Можно привести пример и из стихотворных «Старин мест» («Диннхенхас»), где написано: «Зерно и молоко в каждом доме, мир и прекрасная погода ради них были дарованы языческим племенам греков, поскольку они сохраняли Истину».
Эта истина, которую называли «справедливостью правителя» (fírinne flátha), находит свою параллель в концепции «правды мужей» (fír fer). Как мы уже видели, воин имел право, вызвав на поединок врага, ожидать того, что ему придется сражаться только с одним противником.

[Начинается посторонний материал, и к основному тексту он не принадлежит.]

(** * foundry-iq-demo: export, sanitize and restore of Azure AI Search
      configuration documents

    A shallow embedding of
    - [scripts/sanitize_data.py]            (the Sanitizer),
    - [infra/hooks/configure_search_objects.py] (the Restorer and deployer),
    - [scripts/dump_az_search.py]           (the Graph Exporter),
    followed by the properties of these programs.

    Conventions of the embedding.
    - A Python [str] is a [string]; [str.lower] and the regular expression
      flag [re.IGNORECASE] are modelled on the ASCII letters.
    - A value produced by [json.load] is a [json] tree.  A Python [dict] is an
      association list in insertion order; [d[k] = v] is [dict_set].
    - A Python exception is the [Raise] result of the [res] monad. *)

From Stdlib Require Import List String Ascii ZArith Bool Lia PeanoNat.
From Stdlib Require Import PrimFloat.
Import ListNotations.
Local Open Scope string_scope.
Local Open Scope list_scope.

Set Implicit Arguments.

(* ================================================================== *)
(** * Python strings *)
(* ================================================================== *)

Module PyStr.

Definition is_upper (c : ascii) : bool :=
  let n := nat_of_ascii c in (65 <=? n)%nat && (n <=? 90)%nat.

Definition is_lower (c : ascii) : bool :=
  let n := nat_of_ascii c in (97 <=? n)%nat && (n <=? 122)%nat.

Definition is_digit (c : ascii) : bool :=
  let n := nat_of_ascii c in (48 <=? n)%nat && (n <=? 57)%nat.

Definition lower_char (c : ascii) : ascii :=
  if is_upper c then ascii_of_nat (nat_of_ascii c + 32) else c.

Definition upper_char (c : ascii) : ascii :=
  if is_lower c then ascii_of_nat (nat_of_ascii c - 32) else c.
(** * prprocessor: commit parsing, policy lookup, check reporting and
      tracker reconciliation of [prprocessor/__main__.py]

    The development embeds the functions of [prprocessor/__main__.py] as
    Rocq functions and states the properties of the design document about
    them.

    Conventions of the embedding.
    - A commit message is the one kind of [str] that the program takes
      apart character by character ([str.splitlines], [re], [str.lower],
      [int]).  It is a text: the list of its code points, each an [N].
      The class [\d] and [int] follow the decimal digits of Unicode 14.0,
      the database of CPython 3.11; [re.IGNORECASE] follows the case
      folding of [re] for the ASCII literals of the patterns, which lets
      [i] stand for U+0130 and U+0131 and [s] for U+017F; [int] has the
      limit of 4300 digits that CPython sets by default.
    - Every other [str] (names, URLs, titles, shas) is a [string] that
      holds its UTF-8 bytes: the program only compares and joins these, or
      tests them for an ASCII prefix, suffix or separator, which gives the
      same on the bytes as on the code points.
    - A Python [int] is a [Z]; a [set] of ints is a [gset Z]; a [dict]
      used as a table is a [gmap]; a [dict] iterated in insertion order is
      an association list.
    - An exception is a value of [exn]; a function that can raise returns
      a [result].  The calls that leave the process (hosting platform,
      tracker, clock, sleep, log) are operations of an environment over an
      abstract world; a run returns the list of the calls it made. *)

From Stdlib Require Import ZArith NArith Ascii String List Bool Lia.
From stdpp Require Import base decidable option list sorting gmap strings pretty.
(** * Task orchestration of the proposal generator: a shallow embedding

    The development follows the Python sources of the repository:

    - [agents/pipeline/base_pipeline.py], [edit_pipeline.py],
      [full_proposal_pipeline.py] and [pipeline_executor.py]: dependency
      closure, level planning, prerequisite validation and the level-by-level
      execution loop;
    - [agents/master_agent/agent.py]: [get_sub_agents_to_rerun],
      [_expand_with_dependencies] and the part of [execute_pipeline] that
      injects tasks for extracted constraints and converts rates;
    - [agents/subagents/final_compilation/handlers.py]: the compile task.

    Python dictionaries used as maps are [gmap string _], the set
    [all_affected] is a [gset string], dictionaries that are iterated in
    insertion order are association lists, and Python floats are the
    primitive binary64 floats.  Exceptions are an explicit error type. *)

From Stdlib Require Import Ascii String Floats.
From stdpp Require Import gmap strings list sorting.

Open Scope string_scope.
Open Scope list_scope.
Open Scope nat_scope.
Open Scope stdpp_scope.

(** ** Python values and string helpers *)

(** The exceptions the modelled code can raise. *)
Inductive exn :=
| ValueError (msg : string)
| TypeError
| AttributeError
| AgentError (msg : string).

Inductive result (A : Type) :=
| Ok (a : A)
| Raise (e : exn).
Arguments Ok {A} a.
Arguments Raise {A} e.

(** Sequencing: an exception skips the rest ([x ← r; k] below). *)
#[global] Instance result_ret : MRet result := λ A a, Ok a.
#[global] Instance result_bind : MBind result := λ A B k r,
  match r with
  | Ok a => k a
  | Raise e => Raise e
  end.

(** The values stored in the state dictionary. *)
#[warnings="-register-all"]
Inductive value :=
| VNone
| VBool (b : bool)
| VInt (z : Z)
| VStr (s : string)
| VList (l : list value)
| VDict (d : list (string * value)).

(** Python truthiness ([bool(v)], [if v:], [not v]). *)
Definition truthy (v : value) : bool :=
  match v with
  | VNone => false
  | VBool b => b
  | VInt z => negb (z =? 0)%Z
  | VStr s => negb (String.eqb s "")
  | VList l => match l with [] => false | _ => true end
  | VDict d => match d with [] => false | _ => true end
  end.

(** [str.isspace] on the ASCII range: TAB, LF, VT, FF, CR, the four
    separators 28..31 and the space. *)
Definition py_isspace (c : ascii) : bool :=
  let n := nat_of_ascii c in
  ((9 <=? n) && (n <=? 13) || (28 <=? n) && (n <=? 31) || (n =? 32))%nat.

Fixpoint lstrip (s : string) : string :=
  match s with
  | String c s' => if py_isspace c then lstrip s' else s
  | EmptyString => EmptyString
  end.

Fixpoint rstrip (s : string) : string :=
  match s with
  | String c s' =>
      match rstrip s' with
      | EmptyString => if py_isspace c then EmptyString else String c EmptyString
      | t => String c t
      end
  | EmptyString => EmptyString
  end.

(** [s.strip()] *)
Definition strip (s : string) : string := rstrip (lstrip s).

(** [s.lower()] on the ASCII range. *)
Definition lower_ascii (c : ascii) : ascii :=
  let n := nat_of_ascii c in
  if ((65 <=? n) && (n <=? 90))%nat then ascii_of_nat (n + 32) else c.

Fixpoint lower (s : string) : string :=
  match s with
  | String c s' => String (lower_ascii c) (lower s')
  | EmptyString => EmptyString
  end.

(** [needle in haystack] for two strings. *)
Fixpoint is_substring (needle haystack : string) : bool :=
  String.prefix needle haystack ||
  match haystack with
  | String _ h' => is_substring needle h'
  | EmptyString => false
  end.

(** [len(v)]; numbers, booleans and [None] have no length. *)
Definition py_len (v : value) : result nat :=
  match v with
  | VStr s => Ok (String.length s)
  | VList l => Ok (length l)
  | VDict d => Ok (length d)
  | VNone | VBool _ | VInt _ => Raise TypeError
  end.

(** [a in v] for a string [a]: list membership, dictionary key membership,
    substring test; other values are not containers. *)
Definition py_in (a : string) (v : value) : result bool :=
  match v with
  | VList l =>
      Ok (existsb (λ x, match x with
                        | VStr s => String.eqb a s
                        | _ => false
                        end) l)
  | VDict d => Ok (existsb (λ kv, String.eqb a kv.1) d)
  | VStr s => Ok (is_substring a s)
  | VNone | VBool _ | VInt _ => Raise TypeError
  end.

(** [d.get(key)] for a dictionary kept in insertion order. *)
Fixpoint dict_get {A} (key : string) (d : list (string * A)) : option A :=
  match d with
  | [] => None
  | (k, v) :: d' => if String.eqb key k then Some v else dict_get key d'
  end.

(** ** The dependency closure shared by the edit pipeline and the master agent

    [dependencies] is the dictionary of the source, in insertion order: an
    entry [(agent_name, deps)] says that [agent_name] depends on [deps]. *)

Section DependencyClosure.

Variable dependencies : list (string * list string).

(** The [for agent_name, deps in dependencies.items()] loop of one
    iteration of the [while]. *)
Fixpoint scan_dependents (current_agent : string)
    (entries : list (string * list string))
    (all_affected : gset string) (to_process : list string)
  : gset string * list string :=
  match entries with
  | [] => (all_affected, to_process)
  | (agent_name, deps) :: entries' =>
      if decide (current_agent ∈ deps ∧ agent_name ∉ all_affected)
      then scan_dependents current_agent entries'
             ({[agent_name]} ∪ all_affected) (to_process ++ [agent_name])
      else scan_dependents current_agent entries' all_affected to_process
  end.

(** [while to_process: current_agent = to_process.pop(0); ...].  The loop is
    given fuel; [None] means the fuel ran out before the queue emptied. *)
Fixpoint closure_loop (fuel : nat) (all_affected : gset string)
    (to_process : list string) : option (gset string) :=
  match to_process with
  | [] => Some all_affected
  | current_agent :: rest =>
      match fuel with
      | O => None
      | S fuel' =>
          let '(all_affected', to_process') :=
            scan_dependents current_agent dependencies all_affected rest in
          closure_loop fuel' all_affected' to_process'
      end
  end.

(** [all_affected = set(primary_agents); to_process = list(primary_agents)]
    followed by the loop.  Every agent enters the queue at most once after
    the initial ones, so this much fuel always suffices
    (see [forward_closure_total]). *)
Definition forward_closure (primary_agents : list string) : option (gset string) :=
  closure_loop (length primary_agents + length dependencies)
    (list_to_set primary_agents) primary_agents.

(** [[a for a in agent_order if a in all_affected]] *)
Definition in_execution_order (agent_order : list string)
    (all_affected : gset string) : list string :=
  filter (λ a, a ∈ all_affected) agent_order.

(** The closure as a relation: the requested agents, and every agent that
    lists a reached agent among its dependencies. *)
Inductive reaches (primary_agents : list string) : string → Prop :=
| reaches_primary a :
    a ∈ primary_agents → reaches primary_agents a
| reaches_dependent a agent_name deps :
    reaches primary_agents a →
    (agent_name, deps) ∈ dependencies →
    a ∈ deps →
    reaches primary_agents agent_name.

(** The table keys that are not affected yet bound the work left in the
    loop. *)
Definition pending (all_affected : gset string) : nat :=
  size ((list_to_set (dependencies.*1) : gset string) ∖ all_affected).

(** Invariant of the loop: the request is affected, the queue holds
    affected agents, affected agents are reached from the request, and an
    affected agent that left the queue has all its dependents affected. *)
Definition closure_inv (primary_agents : list string)
    (all_affected : gset string) (to_process : list string) : Prop :=
  (∀ a, a ∈ primary_agents → a ∈ all_affected)
  ∧ (∀ a, a ∈ to_process → a ∈ all_affected)
  ∧ (∀ a, a ∈ all_affected → reaches primary_agents a)
  ∧ (∀ a, a ∈ all_affected → a ∈ to_process ∨
        ∀ n deps, (n, deps) ∈ dependencies → a ∈ deps → n ∈ all_affected).

End DependencyClosure.

(** ** State, sessions and the run-time environment *)

(** The proposal state: a dictionary from keys to values. *)
Abbreviation State := (gmap string value).

(** The attributes of the proposal session that the pipelines read or write.
    [saves] counts the calls of [session.save()]. *)
Record Session := {
  is_proposal_generated : bool;
  initial_idea : option string;
  proposal_title : string;
  current_stage : string;
  saves : nat
}.

(** What the pipelines do not define themselves: the agent registry, an
    agent being the composition of its [prepare_state] and [run], and the
    order in which the futures of one batch complete ([as_completed]).
    Agents are functions of the state copy they receive; streaming callbacks
    and printing are left out. *)
Record Runtime := {
  AGENT_REGISTRY : string → option (State → result State);
  as_completed :
    list (string * result State) → list (string * result State)
}.

(** How a call ends.  [Diverges] is a loop that ran out of fuel. *)
Inductive outcome :=
| Returns
| Raises (e : exn)
| Diverges.

(** A pipeline run: how it ended, the state dictionary and the session as
    the call leaves them (both are mutated in place), and the batches of
    agents submitted to a thread pool, in order. *)
Record Run := {
  run_outcome : outcome;
  final_state : State;
  final_session : Session;
  batches : list (list string)
}.

(** [_run_agent], the same in both pipelines. *)
Definition _run_agent (rt : Runtime) (agent_name : string) (state : State)
  : result State :=
  match AGENT_REGISTRY rt agent_name with
  | None => Raise (ValueError ("Agent '" +:+ agent_name +:+ "' not found in registry"))
  | Some agent => agent state
  end.

(** [{executor.submit(self._run_agent, agent_name, state.copy(), ...)
      for agent_name in agents}]: every agent of the batch gets a copy of
    the state as it is when the batch is submitted. *)
Definition submit_all (rt : Runtime) (agents : list string) (state : State)
  : list (string * result State) :=
  map (λ agent_name, (agent_name, _run_agent rt agent_name state)) agents.

(** ** agents/pipeline/base_pipeline.py *)

Module BasePipeline.

Definition validate_prerequisites (state : State) : bool := true.

End BasePipeline.

(** ** agents/pipeline/edit_pipeline.py *)

Module EditPipeline.

Record self := {
  session : Session;
  agents_to_update : list string
}.

Definition get_agent_dependencies : list (string * list string) :=
  [ ("scope_refinement", []);
    ("business_analyst", ["scope_refinement"]);
    ("technical_architect", ["scope_refinement"]);
    ("project_manager",
       ["scope_refinement"; "business_analyst"; "technical_architect"]);
    ("resource_allocation",
       ["scope_refinement"; "business_analyst"; "technical_architect";
        "project_manager"]) ].

Definition agent_order : list string :=
  [ "title"; "scope_refinement"; "business_analyst"; "technical_architect";
    "project_manager"; "resource_allocation" ].

(** [_expand_with_dependencies] with the result of
    [self.get_agent_dependencies()] as a parameter. *)
Definition _expand_with_dependencies_on
    (dependencies : list (string * list string))
    (this : self) (primary_agents : list string) : option (list string) :=
  if decide (length primary_agents = 1) then Some primary_agents
  else if negb (is_proposal_generated (session this)) then
    let ordered_agents := filter (λ a, a ∈ primary_agents) agent_order in
    Some (match ordered_agents with
          | [] => primary_agents
          | _ => ordered_agents
          end)
  else
    all_affected ← forward_closure dependencies primary_agents;
    Some (in_execution_order agent_order all_affected).

Definition _expand_with_dependencies (this : self)
    (primary_agents : list string) : option (list string) :=
  _expand_with_dependencies_on get_agent_dependencies this primary_agents.

Definition get_agent_sequence (this : self) : option (list string) :=
  _expand_with_dependencies this (agents_to_update this).

(** [get_level] of [_group_by_dependency_level].  The recursion follows the
    dependency table and is given fuel; the dictionary [agent_levels] of the
    source only caches the values of this function. *)
Fixpoint get_level (fuel : nat) (dependencies : list (string * list string))
    (agent_sequence : list string) (agent_name : string) : option nat :=
  match fuel with
  | O => None
  | S fuel' =>
      match default [] (dict_get agent_name dependencies) with
      | [] => Some 0
      | deps =>
          dep_levels ← mapM (get_level fuel' dependencies agent_sequence)
                            (filter (λ dep, dep ∈ agent_sequence) deps);
          (* max(dep_levels, default=-1) + 1 *)
          Some (match dep_levels with
                | [] => 0
                | _ => max_list dep_levels + 1
                end)
      end
  end.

Истина считалась магической, жизненно важной силой, и точно так же высоко в глазах древних кельтов стояло понятие табу. Табу могло состоять или в необходимости делать какое-то определенное действие, или действовать определенным образом в определенных обстоятельствах; могло оно представлять собой и полный запрет делать какую-то одну или несколько вещей. Нарушение такого табу (гейса) могло привести к серьезным последствиям и даже смерти. Пример такого табу встречается в «Похищении быка из Куальнге». Кухулин, который получил свое имя потому, что убил собаку Кулана, из-за этого не должен был есть мяса собаки. Его ждет неизбежный рок: смерть приближается к нему, когда враждебные сверхъестественные силы вынуждают его есть собачатину и таким образом нарушить этот запрет. Нарушение личных табу человека также вело к утрате чести. Важность чести можно видеть, например, в относящейся к XI веку версии «Похищения». Перед Фер Диадом стоит нелегкий выбор: он должен либо нарушить узы братства и сражаться против Кухулина, либо стать мишенью сатиры друидов и бардов – сочинителей сатир. Если он не согласится немедленно, то умрет в течение девяти дней: «Последовал за ними Фер Диад, не желая поступиться честью, ибо смерть от копья боевого искусства, геройства и силы считал достойней, чем гибель от жала заклятия, упрека, позора».
В саге «Разрушение дома Да Дерга» мы читаем, что Конайре, который должен был стать Верховным королем Ирландии и отцом которого был сверхъестественный человек-птица, никогда не должен был охотиться на птиц. Однажды Конайре отправился на своей колеснице в Дублин и увидел стаю огромных птиц, которых он попытался сбить своей пращой. Они превратились в вооруженных людей, и его спас только воин, который сказал: «Я Немглан, король птиц твоего отца. Запрещено тебе убивать птиц, ибо нет перед тобой никого, кто не был бы близок тебе по отцу или матери». Волшебный человек-птица велит Конайре отправиться в Тару, поскольку именно он должен стать следующим королем. Весьма интересно то, как древние ирландцы якобы должны были определять, кто должен быть истинным королем, и здесь опять-таки содержится понятие о могуществе истины: «Собрались тогда ирландцы на праздник быка. По обычаю, на нем убивали быка, и один из мужей наедался досыта его мясом и пил отвар, а потом над его ложем произносили слово правды. Тот, кого случалось ему увидеть во сне, должен был стать королем. Помертвели бы губы его, лишь осмелься сказать он неправду».